● What the task asks
Beginning at the line with "Ok (true, b)", output each line to the end of the listing below exactly, please.

◇ ◇ ◇ ◇

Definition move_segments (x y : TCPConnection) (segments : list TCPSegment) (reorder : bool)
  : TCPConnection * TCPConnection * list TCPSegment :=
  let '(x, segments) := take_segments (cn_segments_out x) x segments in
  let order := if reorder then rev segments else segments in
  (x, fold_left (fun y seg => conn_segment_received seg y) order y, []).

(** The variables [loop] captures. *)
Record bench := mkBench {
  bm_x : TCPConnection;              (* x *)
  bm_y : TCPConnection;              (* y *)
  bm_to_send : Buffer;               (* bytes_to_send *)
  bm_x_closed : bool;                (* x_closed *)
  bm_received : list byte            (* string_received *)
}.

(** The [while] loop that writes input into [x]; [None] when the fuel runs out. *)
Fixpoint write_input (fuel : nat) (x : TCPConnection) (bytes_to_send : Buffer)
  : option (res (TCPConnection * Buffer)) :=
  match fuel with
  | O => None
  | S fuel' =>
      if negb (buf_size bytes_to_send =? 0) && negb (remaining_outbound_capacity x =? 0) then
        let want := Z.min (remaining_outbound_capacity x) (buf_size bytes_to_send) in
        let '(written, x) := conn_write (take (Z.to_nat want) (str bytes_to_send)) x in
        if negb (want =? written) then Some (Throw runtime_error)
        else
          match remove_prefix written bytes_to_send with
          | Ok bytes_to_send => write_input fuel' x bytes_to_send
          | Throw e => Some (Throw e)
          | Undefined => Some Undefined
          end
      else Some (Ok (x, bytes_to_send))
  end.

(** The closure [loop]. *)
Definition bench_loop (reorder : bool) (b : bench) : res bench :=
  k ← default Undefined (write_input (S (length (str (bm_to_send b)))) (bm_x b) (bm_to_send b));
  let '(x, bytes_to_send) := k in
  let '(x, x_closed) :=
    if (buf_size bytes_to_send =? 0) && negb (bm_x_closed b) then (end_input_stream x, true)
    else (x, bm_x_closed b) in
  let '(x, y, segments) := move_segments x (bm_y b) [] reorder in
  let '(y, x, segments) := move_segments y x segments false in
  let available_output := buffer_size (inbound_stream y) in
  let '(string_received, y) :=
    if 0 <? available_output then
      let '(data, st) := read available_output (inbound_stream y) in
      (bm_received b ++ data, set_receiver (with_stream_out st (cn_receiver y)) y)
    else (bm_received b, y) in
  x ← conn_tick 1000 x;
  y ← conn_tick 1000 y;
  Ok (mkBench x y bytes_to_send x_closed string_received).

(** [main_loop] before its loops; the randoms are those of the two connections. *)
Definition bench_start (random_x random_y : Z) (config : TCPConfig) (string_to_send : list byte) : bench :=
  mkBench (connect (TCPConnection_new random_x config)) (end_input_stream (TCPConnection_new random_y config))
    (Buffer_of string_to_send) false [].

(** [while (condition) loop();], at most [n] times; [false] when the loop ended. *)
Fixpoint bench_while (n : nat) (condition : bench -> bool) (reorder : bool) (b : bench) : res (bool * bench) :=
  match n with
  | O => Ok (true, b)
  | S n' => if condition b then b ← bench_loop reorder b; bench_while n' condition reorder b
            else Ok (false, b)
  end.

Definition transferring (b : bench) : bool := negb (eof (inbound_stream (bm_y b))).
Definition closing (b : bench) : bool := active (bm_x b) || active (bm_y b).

◇ ◇ ◇ ◇

● Written solution
  | O => Ok (true, b)
  | S n' => if condition b then b ← bench_loop reorder b; bench_while n' condition reorder b
            else Ok (false, b)
  end.

Definition transferring (b : bench) : bool := negb (eof (inbound_stream (bm_y b))).
Definition closing (b : bench) : bool := active (bm_x b) || active (bm_y b).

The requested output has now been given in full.